• [What to do]: Restate word for word the lines of the records below, starting at the line that contains "(** C37: mining" and ending at the line that contains "frequency of at", with both of those lines included and nothing else.

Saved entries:

****

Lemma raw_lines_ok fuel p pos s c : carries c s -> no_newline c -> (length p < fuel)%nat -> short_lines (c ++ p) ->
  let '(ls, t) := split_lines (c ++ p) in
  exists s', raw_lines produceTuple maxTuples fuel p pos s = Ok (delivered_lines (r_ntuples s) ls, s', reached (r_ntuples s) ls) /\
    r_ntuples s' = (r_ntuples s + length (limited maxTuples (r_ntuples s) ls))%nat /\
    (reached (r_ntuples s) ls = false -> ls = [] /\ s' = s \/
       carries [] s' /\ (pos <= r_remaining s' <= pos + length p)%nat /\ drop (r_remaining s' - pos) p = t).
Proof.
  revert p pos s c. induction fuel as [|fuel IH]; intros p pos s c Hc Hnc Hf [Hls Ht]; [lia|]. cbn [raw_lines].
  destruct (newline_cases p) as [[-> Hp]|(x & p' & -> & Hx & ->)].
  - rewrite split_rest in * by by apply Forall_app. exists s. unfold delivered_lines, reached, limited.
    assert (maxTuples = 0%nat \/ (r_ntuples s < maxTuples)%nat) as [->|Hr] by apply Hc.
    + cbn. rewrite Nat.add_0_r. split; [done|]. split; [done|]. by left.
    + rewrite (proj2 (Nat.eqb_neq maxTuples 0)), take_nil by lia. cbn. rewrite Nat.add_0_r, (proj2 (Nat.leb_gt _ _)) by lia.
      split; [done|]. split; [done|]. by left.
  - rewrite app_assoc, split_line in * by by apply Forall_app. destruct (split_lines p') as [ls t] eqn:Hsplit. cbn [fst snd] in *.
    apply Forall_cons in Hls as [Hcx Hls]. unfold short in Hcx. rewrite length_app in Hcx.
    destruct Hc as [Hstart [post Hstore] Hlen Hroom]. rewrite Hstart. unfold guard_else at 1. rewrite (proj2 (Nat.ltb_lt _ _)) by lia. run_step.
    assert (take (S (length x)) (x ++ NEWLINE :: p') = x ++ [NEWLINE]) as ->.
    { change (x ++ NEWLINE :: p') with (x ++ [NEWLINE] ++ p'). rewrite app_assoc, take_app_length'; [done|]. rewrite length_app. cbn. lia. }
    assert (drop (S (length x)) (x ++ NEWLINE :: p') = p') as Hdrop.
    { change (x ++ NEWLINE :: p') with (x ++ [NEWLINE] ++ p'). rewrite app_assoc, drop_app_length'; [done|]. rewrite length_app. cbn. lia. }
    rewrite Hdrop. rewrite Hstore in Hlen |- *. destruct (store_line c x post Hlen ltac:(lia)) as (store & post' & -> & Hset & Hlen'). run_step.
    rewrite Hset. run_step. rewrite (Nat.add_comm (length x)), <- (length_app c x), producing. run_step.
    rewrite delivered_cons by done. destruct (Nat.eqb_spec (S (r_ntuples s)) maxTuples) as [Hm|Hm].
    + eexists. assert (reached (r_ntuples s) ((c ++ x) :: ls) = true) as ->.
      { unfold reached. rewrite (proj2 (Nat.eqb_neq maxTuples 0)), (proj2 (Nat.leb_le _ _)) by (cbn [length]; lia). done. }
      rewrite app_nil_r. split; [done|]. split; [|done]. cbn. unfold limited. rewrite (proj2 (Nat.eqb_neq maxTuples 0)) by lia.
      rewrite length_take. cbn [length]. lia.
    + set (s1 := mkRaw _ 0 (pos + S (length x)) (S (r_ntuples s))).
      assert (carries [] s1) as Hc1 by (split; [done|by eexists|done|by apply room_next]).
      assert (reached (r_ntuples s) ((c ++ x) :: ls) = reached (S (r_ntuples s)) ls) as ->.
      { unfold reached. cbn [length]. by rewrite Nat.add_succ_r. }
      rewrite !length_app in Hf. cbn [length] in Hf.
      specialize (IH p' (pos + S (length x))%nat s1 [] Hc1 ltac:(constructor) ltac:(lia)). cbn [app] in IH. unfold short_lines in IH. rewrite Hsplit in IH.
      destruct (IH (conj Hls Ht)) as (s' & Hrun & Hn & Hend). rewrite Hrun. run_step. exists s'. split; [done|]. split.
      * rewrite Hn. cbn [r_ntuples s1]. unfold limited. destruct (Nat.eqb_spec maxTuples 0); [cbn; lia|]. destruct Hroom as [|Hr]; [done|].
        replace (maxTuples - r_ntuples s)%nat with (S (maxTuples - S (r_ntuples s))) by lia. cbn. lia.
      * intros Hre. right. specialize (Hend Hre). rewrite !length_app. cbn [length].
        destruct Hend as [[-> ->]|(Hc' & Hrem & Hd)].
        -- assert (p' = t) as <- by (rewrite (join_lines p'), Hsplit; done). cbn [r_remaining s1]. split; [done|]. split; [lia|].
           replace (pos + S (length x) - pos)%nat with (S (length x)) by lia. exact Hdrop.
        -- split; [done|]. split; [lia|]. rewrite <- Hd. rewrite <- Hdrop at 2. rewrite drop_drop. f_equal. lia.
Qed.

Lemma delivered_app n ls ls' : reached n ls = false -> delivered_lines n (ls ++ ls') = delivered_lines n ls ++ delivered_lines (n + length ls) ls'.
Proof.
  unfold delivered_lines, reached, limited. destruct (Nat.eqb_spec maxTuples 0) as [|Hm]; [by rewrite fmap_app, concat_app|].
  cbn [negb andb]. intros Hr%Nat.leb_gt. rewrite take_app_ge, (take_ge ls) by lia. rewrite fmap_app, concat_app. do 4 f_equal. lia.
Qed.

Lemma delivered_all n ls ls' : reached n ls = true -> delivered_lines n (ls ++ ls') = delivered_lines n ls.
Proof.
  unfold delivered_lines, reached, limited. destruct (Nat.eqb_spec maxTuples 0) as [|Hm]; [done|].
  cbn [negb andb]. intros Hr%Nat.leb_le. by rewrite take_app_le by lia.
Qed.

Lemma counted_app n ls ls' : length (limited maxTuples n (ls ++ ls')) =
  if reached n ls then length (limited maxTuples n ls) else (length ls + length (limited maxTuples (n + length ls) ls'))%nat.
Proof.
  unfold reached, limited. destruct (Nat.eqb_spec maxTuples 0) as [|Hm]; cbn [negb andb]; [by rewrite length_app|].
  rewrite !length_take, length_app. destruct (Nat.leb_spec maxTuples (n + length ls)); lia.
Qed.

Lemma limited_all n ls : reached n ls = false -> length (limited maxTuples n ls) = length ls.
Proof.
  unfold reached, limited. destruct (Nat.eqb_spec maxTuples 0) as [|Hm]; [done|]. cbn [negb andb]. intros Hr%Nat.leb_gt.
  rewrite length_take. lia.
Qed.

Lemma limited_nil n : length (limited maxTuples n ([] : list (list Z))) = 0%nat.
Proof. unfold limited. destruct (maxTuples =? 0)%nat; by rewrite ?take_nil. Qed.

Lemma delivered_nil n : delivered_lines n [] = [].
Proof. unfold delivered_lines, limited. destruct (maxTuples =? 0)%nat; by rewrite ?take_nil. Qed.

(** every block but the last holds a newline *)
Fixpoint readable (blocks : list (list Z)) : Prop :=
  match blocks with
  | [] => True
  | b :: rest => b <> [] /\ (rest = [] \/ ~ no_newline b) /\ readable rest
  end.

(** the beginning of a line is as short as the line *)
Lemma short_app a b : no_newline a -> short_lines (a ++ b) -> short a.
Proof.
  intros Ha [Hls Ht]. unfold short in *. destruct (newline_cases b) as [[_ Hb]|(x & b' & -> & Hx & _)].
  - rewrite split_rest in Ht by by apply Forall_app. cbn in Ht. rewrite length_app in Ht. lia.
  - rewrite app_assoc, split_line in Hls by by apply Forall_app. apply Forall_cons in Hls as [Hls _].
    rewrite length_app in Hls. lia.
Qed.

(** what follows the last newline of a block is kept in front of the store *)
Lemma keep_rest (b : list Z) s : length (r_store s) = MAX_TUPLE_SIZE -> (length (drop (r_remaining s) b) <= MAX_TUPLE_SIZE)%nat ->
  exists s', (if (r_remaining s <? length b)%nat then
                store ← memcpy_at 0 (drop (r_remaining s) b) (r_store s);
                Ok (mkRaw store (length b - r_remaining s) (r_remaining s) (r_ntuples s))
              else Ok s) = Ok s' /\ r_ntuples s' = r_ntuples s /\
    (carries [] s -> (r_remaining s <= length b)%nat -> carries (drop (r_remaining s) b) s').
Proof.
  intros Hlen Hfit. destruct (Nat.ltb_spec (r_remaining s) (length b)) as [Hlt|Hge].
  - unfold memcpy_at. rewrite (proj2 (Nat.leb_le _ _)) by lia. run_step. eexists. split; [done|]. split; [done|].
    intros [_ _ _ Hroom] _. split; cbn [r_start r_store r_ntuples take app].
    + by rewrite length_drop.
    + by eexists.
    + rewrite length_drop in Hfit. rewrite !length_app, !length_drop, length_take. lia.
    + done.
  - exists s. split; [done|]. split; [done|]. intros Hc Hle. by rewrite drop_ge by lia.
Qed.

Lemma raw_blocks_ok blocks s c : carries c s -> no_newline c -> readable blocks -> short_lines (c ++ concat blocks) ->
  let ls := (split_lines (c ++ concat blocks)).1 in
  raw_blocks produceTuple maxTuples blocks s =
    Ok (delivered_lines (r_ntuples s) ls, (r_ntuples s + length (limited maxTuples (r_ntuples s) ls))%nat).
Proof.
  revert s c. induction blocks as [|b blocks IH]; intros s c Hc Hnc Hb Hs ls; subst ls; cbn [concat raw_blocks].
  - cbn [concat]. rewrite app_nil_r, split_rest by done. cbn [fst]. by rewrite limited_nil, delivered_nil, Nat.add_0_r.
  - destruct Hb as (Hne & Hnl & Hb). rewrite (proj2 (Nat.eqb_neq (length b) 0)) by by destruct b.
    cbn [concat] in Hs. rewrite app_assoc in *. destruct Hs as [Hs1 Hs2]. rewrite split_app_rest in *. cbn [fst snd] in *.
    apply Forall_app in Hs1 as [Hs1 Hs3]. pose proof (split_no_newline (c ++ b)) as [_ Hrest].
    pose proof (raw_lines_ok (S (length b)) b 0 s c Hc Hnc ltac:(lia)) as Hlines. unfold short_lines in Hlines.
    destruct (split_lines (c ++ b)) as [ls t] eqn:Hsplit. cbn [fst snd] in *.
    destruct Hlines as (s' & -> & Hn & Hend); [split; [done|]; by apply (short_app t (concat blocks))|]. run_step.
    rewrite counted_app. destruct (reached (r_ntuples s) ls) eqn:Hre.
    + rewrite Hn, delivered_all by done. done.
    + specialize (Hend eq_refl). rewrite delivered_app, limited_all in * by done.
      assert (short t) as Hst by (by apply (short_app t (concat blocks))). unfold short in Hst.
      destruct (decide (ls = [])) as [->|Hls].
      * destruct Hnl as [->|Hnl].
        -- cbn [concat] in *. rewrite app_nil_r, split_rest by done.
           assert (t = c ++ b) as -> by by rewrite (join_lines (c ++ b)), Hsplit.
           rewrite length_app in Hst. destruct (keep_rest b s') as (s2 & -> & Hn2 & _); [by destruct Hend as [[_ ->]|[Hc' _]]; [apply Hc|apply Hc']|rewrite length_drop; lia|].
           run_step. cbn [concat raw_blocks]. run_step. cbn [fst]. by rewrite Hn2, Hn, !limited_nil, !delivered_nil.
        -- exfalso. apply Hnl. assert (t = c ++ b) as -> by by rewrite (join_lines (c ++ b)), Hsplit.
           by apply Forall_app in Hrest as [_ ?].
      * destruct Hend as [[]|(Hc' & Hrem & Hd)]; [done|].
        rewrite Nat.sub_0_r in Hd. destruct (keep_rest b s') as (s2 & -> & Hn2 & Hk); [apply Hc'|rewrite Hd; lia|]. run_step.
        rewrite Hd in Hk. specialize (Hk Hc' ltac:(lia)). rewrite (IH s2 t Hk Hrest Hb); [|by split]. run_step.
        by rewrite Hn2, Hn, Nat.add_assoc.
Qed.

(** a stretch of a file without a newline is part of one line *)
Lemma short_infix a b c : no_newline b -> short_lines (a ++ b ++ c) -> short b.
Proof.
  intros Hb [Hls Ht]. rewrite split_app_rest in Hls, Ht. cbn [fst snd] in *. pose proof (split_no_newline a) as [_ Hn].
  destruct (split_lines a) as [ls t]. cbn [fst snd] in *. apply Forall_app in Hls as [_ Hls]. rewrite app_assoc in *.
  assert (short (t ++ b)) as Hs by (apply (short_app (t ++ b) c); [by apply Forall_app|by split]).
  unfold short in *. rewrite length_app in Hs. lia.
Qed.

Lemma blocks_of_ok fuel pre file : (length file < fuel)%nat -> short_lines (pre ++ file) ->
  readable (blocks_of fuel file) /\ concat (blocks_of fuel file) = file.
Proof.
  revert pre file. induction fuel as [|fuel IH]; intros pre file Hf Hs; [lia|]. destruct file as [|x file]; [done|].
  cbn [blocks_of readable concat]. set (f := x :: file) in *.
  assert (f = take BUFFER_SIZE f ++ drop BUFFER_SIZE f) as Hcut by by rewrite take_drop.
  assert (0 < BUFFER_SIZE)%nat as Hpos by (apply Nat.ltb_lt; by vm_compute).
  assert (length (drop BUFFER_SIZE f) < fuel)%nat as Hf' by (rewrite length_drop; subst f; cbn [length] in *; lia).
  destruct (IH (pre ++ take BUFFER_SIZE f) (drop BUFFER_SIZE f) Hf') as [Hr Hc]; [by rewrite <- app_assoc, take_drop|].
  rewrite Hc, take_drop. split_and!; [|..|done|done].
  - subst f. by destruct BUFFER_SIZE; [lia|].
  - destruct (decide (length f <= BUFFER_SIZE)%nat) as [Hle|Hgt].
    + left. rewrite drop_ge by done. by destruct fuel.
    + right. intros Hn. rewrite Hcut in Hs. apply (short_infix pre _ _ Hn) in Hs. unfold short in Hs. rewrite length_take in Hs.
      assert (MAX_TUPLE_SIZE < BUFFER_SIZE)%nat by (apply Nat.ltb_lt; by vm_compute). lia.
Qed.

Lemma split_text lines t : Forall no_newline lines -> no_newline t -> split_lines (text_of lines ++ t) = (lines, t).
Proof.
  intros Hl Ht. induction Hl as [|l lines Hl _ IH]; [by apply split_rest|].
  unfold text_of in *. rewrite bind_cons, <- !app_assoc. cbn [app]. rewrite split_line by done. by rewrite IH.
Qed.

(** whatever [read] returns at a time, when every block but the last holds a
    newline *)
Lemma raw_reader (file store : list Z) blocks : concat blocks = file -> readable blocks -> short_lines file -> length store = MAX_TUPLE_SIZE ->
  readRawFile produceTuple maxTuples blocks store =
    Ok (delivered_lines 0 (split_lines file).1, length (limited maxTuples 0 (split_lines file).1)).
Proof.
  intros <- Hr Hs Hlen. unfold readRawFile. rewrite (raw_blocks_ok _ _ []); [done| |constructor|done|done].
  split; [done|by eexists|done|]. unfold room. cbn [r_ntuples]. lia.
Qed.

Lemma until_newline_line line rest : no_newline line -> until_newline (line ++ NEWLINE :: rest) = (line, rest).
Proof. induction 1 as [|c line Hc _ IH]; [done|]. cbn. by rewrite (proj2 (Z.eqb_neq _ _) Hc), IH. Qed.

****

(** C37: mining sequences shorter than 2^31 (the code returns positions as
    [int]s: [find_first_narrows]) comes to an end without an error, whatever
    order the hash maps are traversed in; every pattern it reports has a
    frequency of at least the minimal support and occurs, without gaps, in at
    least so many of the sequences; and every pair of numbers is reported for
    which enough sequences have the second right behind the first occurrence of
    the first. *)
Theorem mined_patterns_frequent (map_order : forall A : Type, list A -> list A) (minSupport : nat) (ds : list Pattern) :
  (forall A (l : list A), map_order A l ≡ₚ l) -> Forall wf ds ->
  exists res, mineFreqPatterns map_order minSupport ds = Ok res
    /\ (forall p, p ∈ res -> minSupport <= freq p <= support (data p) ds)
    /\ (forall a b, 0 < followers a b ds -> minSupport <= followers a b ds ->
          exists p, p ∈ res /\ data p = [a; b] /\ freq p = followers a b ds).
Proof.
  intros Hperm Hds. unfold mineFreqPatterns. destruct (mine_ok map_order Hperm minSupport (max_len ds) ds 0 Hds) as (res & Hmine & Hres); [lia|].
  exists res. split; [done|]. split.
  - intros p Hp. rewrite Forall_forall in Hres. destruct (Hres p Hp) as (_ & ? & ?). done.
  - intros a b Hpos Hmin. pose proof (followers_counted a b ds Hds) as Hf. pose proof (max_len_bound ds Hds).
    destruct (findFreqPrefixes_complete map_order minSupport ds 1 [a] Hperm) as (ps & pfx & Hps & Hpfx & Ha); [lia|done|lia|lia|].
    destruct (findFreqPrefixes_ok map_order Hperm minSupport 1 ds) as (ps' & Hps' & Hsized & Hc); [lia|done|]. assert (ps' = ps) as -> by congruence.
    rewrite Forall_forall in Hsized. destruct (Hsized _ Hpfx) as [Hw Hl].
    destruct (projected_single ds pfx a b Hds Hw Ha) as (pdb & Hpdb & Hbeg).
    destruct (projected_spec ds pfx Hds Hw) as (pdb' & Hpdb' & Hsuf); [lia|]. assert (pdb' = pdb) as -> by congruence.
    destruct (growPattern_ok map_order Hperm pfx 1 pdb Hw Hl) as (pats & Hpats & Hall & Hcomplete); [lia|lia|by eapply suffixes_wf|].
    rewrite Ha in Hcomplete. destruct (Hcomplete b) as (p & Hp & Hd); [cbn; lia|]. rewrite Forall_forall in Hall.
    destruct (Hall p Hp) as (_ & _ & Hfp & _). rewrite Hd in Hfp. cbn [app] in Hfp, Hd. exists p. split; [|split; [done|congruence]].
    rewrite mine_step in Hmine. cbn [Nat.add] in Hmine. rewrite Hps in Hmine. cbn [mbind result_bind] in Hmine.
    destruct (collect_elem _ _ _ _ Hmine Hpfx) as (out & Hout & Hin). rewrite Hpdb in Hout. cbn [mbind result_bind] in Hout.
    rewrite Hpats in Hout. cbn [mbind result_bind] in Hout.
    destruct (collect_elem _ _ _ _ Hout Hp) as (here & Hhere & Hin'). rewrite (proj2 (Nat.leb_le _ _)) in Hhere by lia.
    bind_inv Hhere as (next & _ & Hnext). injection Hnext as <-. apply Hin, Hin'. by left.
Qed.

****

• [Response to the exercise]:
(** C37: mining sequences shorter than 2^31 (the code returns positions as
    [int]s: [find_first_narrows]) comes to an end without an error, whatever
    order the hash maps are traversed in; every pattern it reports has a
    frequency of at least the minimal support and occurs, without gaps, in at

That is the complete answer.